# Dun or buckskin?



## arrowattack09 (Jul 10, 2012)

Do you guys think that my mare is a Dun or a Buckskin? I have heard both.


----------



## Sharpie (May 24, 2009)

Both! Dunskin. Meaning she has both the cream gene and the dun gene modifying her base color of brown or bay. Of course, I am not a color expert- but I am sure they will chime in soon.


----------



## Poseidon (Oct 1, 2010)

I don't see dunskin. I see just bay dun. The first picture with the flash being used makes it look almost like dunskin, but the bottom two definitely don't. A buckskin dun would be creamier, but he is a "flatter" color.


----------



## Peppy Barrel Racing (Aug 16, 2011)

Definitely not a dunskin that's a bay dun. Here is my dunskin they are much lighter and creamier because they have two dilution genes. As you can see there is a big color difference. He is a darker shade of dunskin even than most others I've seen. A lot of the dunskins I've seen in person are even lighter than this.

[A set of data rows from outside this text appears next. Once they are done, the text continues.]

Lemma marked_inv_b st st' lo hi b :
  inv st -> marked st st' lo hi b ->
  (b = false -> g_bitmap_base st = 0 -> 1 <= lo) -> inv st'.
Proof.
  intros Hi Hm Hb. destruct b; [by eapply marked_used_inv|].
  destruct Hi as [[Hwf Hf] Hn]. pose proof (marked_meta _ _ _ _ _ Hm) as (_ & Eb & El & Ef).
  constructor; [by eapply marked_acct|]. rewrite Eb, Ef. intros H0 H1.
  destruct Hm as (_ & _ & Hu). rewrite Hu by lia. specialize (Hb eq_refl H0).
  rewrite (proj2 (Z.leb_gt lo 0)) by lia. by apply Hn.
Qed.

(** ** [pmm_reserve] *)

Lemma reserve_step_spec st s k i :
  acct st -> s + k * PMM_FRAME_SIZE = frame_addr st i -> 0 <= i < frames st ->
  exists st', reserve_step s k st = Some st' /\ marked st st' i (i + 1) true.
Proof.
  intros Hinv Ha Hi. destruct (frames_spec st (acct_wf _ Hinv)) as [Hfr _].
  unfold reserve_step. rewrite Ha, <- (Z.add_0_r (frame_addr st i)).
  rewrite addr_to_index_frame by (try apply Hinv; unfold PMM_MAX_FRAMES, PMM_FRAME_SIZE in *; lia).
  rewrite test_frame_spec by lia. simpl.
  destruct (used st i) eqn:Hu; [eauto using marked_skip|].
  destruct (set_frame_spec st i) as (st' & -> & Hb); [lia|]. simpl.
  eexists. split; [done|]. by apply (marked_one st st' i true).
Qed.

(** Index of the first frame at or above [a], clipped to the bitmap. *)
Definition clip (st : pmm) (i : Z) : Z := Z.max 0 (Z.min (frames st) i).

Definition reserve_lo (st : pmm) (paddr : Z) : Z :=
  clip st ((paddr - g_bitmap_base st) / PMM_FRAME_SIZE).
Definition reserve_hi (st : pmm) (paddr size : Z) : Z :=
  clip st ((paddr + size - g_bitmap_base st + (PMM_FRAME_SIZE - 1)) / PMM_FRAME_SIZE).

Lemma reserve_bounds st paddr size :
  wf st -> 0 <= paddr -> 0 <= size -> paddr + size + PMM_FRAME_SIZE <= 2^64 ->
  let s := align_down paddr PMM_FRAME_SIZE in
  let e := align_up (paddr + size)%u64 PMM_FRAME_SIZE in
  let s := if s <? g_bitmap_base st then g_bitmap_base st else s in
  let e := if g_bitmap_limit st <? e then g_bitmap_limit st else e in
  let n := (e - s + (PMM_FRAME_SIZE - 1)) / PMM_FRAME_SIZE in
  (0 < n -> s = frame_addr st (reserve_lo st paddr) /\
            reserve_hi st paddr size = reserve_lo st paddr + n) /\
  (n <= 0 -> reserve_hi st paddr size <= reserve_lo st paddr).
Proof.
  intros Hwf Hp Hs Hov. pose proof (frames_spec st Hwf) as [Hfr Hlim]. destruct Hwf.
  cbv zeta. rewrite add64_small by flia.
  rewrite align_down_frame, align_up_frame by flia.
  unfold reserve_lo, reserve_hi, clip, frame_addr, PMM_FRAME_SIZE in *. rewrite Hlim.
  set (B := g_bitmap_base st) in *. set (F := frames st) in *.
  assert (exists b, B = b * 4096) as [b Hb] by (exists (B / 4096); zmod).
  rewrite Hb in *. clear Hb Hlim.
  split; intros Hn; repeat zcase_in Hn; repeat zcase; zmod.
Qed.

Lemma pmm_reserve_marked st paddr size :
  acct st -> 0 <= paddr -> 0 <= size -> paddr + size + PMM_FRAME_SIZE <= 2^64 ->
  exists st', pmm_reserve st paddr size = Some st' /\
    marked st st' (reserve_lo st paddr) (reserve_hi st paddr size) true.
Proof.
  intros Hinv Hp Hs Hov. unfold pmm_reserve.
  destruct (reserve_bounds st paddr size (acct_wf _ Hinv) Hp Hs Hov) as [Hpos Hneg].
  revert Hpos Hneg. cbv zeta.
  set (s := if align_down paddr PMM_FRAME_SIZE <? g_bitmap_base st then _ else _).
  set (n := (_ - s + _) / _). intros Hpos Hneg.
  destruct (Z.ltb_spec 0 n) as [Hn|Hn].
  - destruct (Hpos Hn) as [Hs' ->]. set (lo := reserve_lo st paddr) in *.
    destruct (for_range_inv (fun k t => marked st t lo (lo + k) true) (reserve_step s) 0 n st)
      as (st' & E & Hm); [lia|apply marked_empty; [apply Hinv|lia]| |by eauto].
    intros k t Hk Ht. pose proof (marked_meta _ _ _ _ _ Ht) as (_ & Eb & _ & Ef).
    destruct (reserve_step_spec t s k (lo + k)) as (t' & E & Hm).
    + eapply marked_acct; [apply Hinv|done].
    + rewrite Hs'. unfold frame_addr. rewrite Eb. lia.
    + rewrite Ef. pose proof (frames_spec st (acct_wf _ Hinv)).
      assert (reserve_hi st paddr size <= frames st) by (unfold reserve_hi, clip; lia).
      assert (0 <= lo) by (unfold lo, reserve_lo, clip; lia).
      destruct (Hpos Hn). lia.
    + exists t'. split; [done|]. replace (lo + (k + 1)) with (lo + k + 1) by lia.
      apply (marked_snoc st t); [lia|done|done].
  - rewrite for_range_empty by lia. eauto using marked_empty.
Qed.

(** ** The allocator *)

(** [p] is the first run of [count] free frames that ends below frame [hi],
    and [st'] is [st] with exactly these frames taken. *)
Definition allocated (st : pmm) (count hi p : Z) (st' : pmm) : Prop :=
  exists s, 0 <= s /\ s + count <= hi /\ p = frame_addr st s /\
    free_run st s count /\
    (forall s', 0 <= s' < s -> ~ free_run st s' count) /\
    marked st st' s (s + count) true /\
    g_free st' = g_free st - count * PMM_FRAME_SIZE.

Definition no_run (st : pmm) (count hi : Z) : Prop :=
  forall s, 0 <= s -> s + count <= hi -> ~ free_run st s count.

(** A run of free frames is counted by [g_free]. *)
Lemma marked_run st st' s count :
  inv st -> 0 <= s -> 0 <= count -> s + count <= frames st -> free_run st s count ->
  bits_set st st' s (s + count) true ->
  free_bytes st = free_bytes st' + count * PMM_FRAME_SIZE.
Proof.
  intros Hinv Hs Hc Hle Hrun Hb. destruct (bits_set_meta _ _ _ _ _ Hb) as (_ & Eb & El & _).
  destruct Hb as [_ Hb].
  assert (Hfr : frames st' = frames st) by (unfold frames; by rewrite Eb, El).
  unfold free_bytes. rewrite Hfr.
  rewrite (nfree_interval (used st) (used st') _ s (Z.to_nat count)); try flia.
  - intros i Hi. split; [apply Hrun; lia|]. rewrite Hb by lia.
    by rewrite (proj2 (Z.leb_le s i)), (proj2 (Z.ltb_lt i (s + count))) by lia.
  - intros i Hi Hout. rewrite Hb by lia.
    destruct (Z.leb_spec s i), (Z.ltb_spec i (s + count)); simpl; done || lia.
Qed.

(** Taking the run found by the scan. *)
Lemma take_run st s count :
  inv st -> 0 <= s -> 0 < count -> s + count <= frames st -> free_run st s count ->
  exists st', for_range 0 count (fun j st => set_frame st (s + j)%u64) st = Some st' /\
    marked st (set_free st' (g_free st' - (count * PMM_FRAME_SIZE)%u64)%u64) s (s + count) true /\
    (g_free st' - (count * PMM_FRAME_SIZE)%u64)%u64 = g_free st - count * PMM_FRAME_SIZE.
Proof.
  intros Hinv Hs Hc Hle Hrun. destruct (frames_spec st (inv_wf _ Hinv)) as [Hfr _].
  destruct (for_range_inv (fun k t => bits_set st t s (s + k) true)
    (fun j st => set_frame st (s + j)%u64) 0 count st) as (st' & E & Hb); [lia|apply bits_set_empty; lia| |].
  { intros j t Hj Ht. rewrite add64_small by flia.
    destruct (set_frame_spec t (s + j)) as (t' & E & Hb); [lia|].
    exists t'. split; [done|]. replace (s + (j + 1)) with (s + j + 1) by lia.
    apply (bits_set_snoc st t); [lia|done|done]. }
  exists st'. split; [done|].
  pose proof (marked_run st st' s count Hinv Hs) as Hfb.
  specialize (Hfb ltac:(lia) Hle Hrun Hb).
  pose proof (bits_set_meta _ _ _ _ _ Hb) as (_ & Eb & El & Ef).
  assert (Hwf' : wf st') by (destruct (inv_wf _ Hinv); constructor; by rewrite ?Eb, ?El).
  pose proof (free_bytes_bounds st (inv_wf _ Hinv)). pose proof (free_bytes_bounds st' Hwf').
  rewrite Ef, (inv_free _ Hinv), (mul64_small count) by flia. rewrite sub64_small by flia.
  split; [|done]. destruct Hb as [E' Hb]. split; [rewrite E'; by destruct st|].
  split; [simpl; change (free_bytes (set_free st' ?f)) with (free_bytes st'); lia|done].
Qed.

Lemma scan_frames_spec st count hi : forall n i run run_start,
  inv st -> 0 < count -> hi <= frames st -> 0 <= run <= i -> run < count ->
  i + Z.of_nat n = hi ->
  (run = 0 \/ run_start = i - run) ->
  free_run st (i - run) run ->
  (run < i -> used st (i - run - 1) = true) ->
  no_run st count i ->
  exists p st', scan_frames n st count (count * PMM_FRAME_SIZE)%u64 i run run_start = Some (p, st') /\
    ((p = 0 /\ st' = st /\ no_run st count hi) \/ allocated st count hi p st').
Proof.
  induction n as [|n IH]; intros i run rs Hinv Hc Hhi Hrun Hlt Hi Hrs Hfree Hmax Hno; simpl.
  { exists 0, st. split; [done|]. left. by replace hi with i by lia. }
  destruct (frames_spec st (inv_wf _ Hinv)) as [Hfr Hlim]. destruct (inv_wf _ Hinv).
  rewrite test_frame_spec by lia. simpl. destruct (used st i) eqn:Hu.
  - apply IH; try done; try lia.
    + intros j Hj. lia.
    + intros _. by replace (i + 1 - 0 - 1) with i by lia.
    + intros s Hs Hle Hr. destruct (decide (s + count <= i)) as [|Hn]; [by apply (Hno s)|].
      specialize (Hr i). rewrite Hr in Hu by lia. done.
  - assert (Hstart : (if run =? 0 then i else rs) = i - run) by (zcase; lia). rewrite Hstart.
    assert (Hfree' : free_run st (i - run) (run + 1)).
    { intros j Hj. destruct (decide (j = i)) as [->|]; [done|]. apply Hfree. lia. }
    destruct (Z.leb_spec count (run + 1)) as [Hge|Hlt'].
    + replace (run + 1) with count in Hfree' by lia.
      destruct (take_run st (i - run) count) as (st' & -> & Hm & Hf); try done; try lia.
      simpl. do 2 eexists. split; [done|]. right. exists (i - run).
      split_and!; try done; try lia.
      * unfold frame_addr. by rewrite add64_small by flia.
      * intros s' Hs' Hr. destruct (decide (s' + count <= i)) as [|Hn]; [by apply (Hno s'); [lia| |]|].
        specialize (Hmax ltac:(lia)). rewrite (Hr (i - run - 1)) in Hmax by lia. done.
    + apply IH; try done; try lia.
      * by replace (i + 1 - (run + 1)) with (i - run) by lia.
      * intros Hr. replace (i + 1 - (run + 1) - 1) with (i - run - 1) by lia. apply Hmax. lia.
      * intros s Hs Hle Hr. destruct (decide (s + count <= i)) as [|Hn]; [by apply (Hno s)|].
        specialize (Hmax ltac:(lia)). rewrite (Hr (i - run - 1)) in Hmax by lia. done.
Qed.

_Posted via Mobile Device_


----------



## Dreamcatcher Arabians (Nov 14, 2010)

Definitely a dun. 

The horse on the left is a buckskin, the one on the right is dun. 










Dun


----------



## Dreamcatcher Arabians (Nov 14, 2010)

I think this one's a "duckskin"


__
Sensitive content, not recommended for those under 18
Show Content


----------



## Dreamcatcher Arabians (Nov 14, 2010)

Goldie has countershading, but isn't a dunskin.


----------



## HorseLovinLady (Jul 18, 2011)

I vote bay dun too, pretty horse!


----------



## arrowattack09 (Jul 10, 2012)

Thank you very much, guys!


----------



## Tryst (Feb 8, 2012)

Can you take pictures outside in natural light without camera flash?


----------



## verona1016 (Jul 3, 2011)

Agree there's definitely a dun gene there- the dorsal and the leg barring are dead giveaways for that. The lighting isn't the best in the photos but I don't really see a cream gene there. So I'm thinking bay dun.

Do you know the color of the parents? One of them would have to have a cream gene for this horse to have inherited one.


----------



## arrowattack09 (Jul 10, 2012)

No, I do not.  I have tried to find out, but with no success.


----------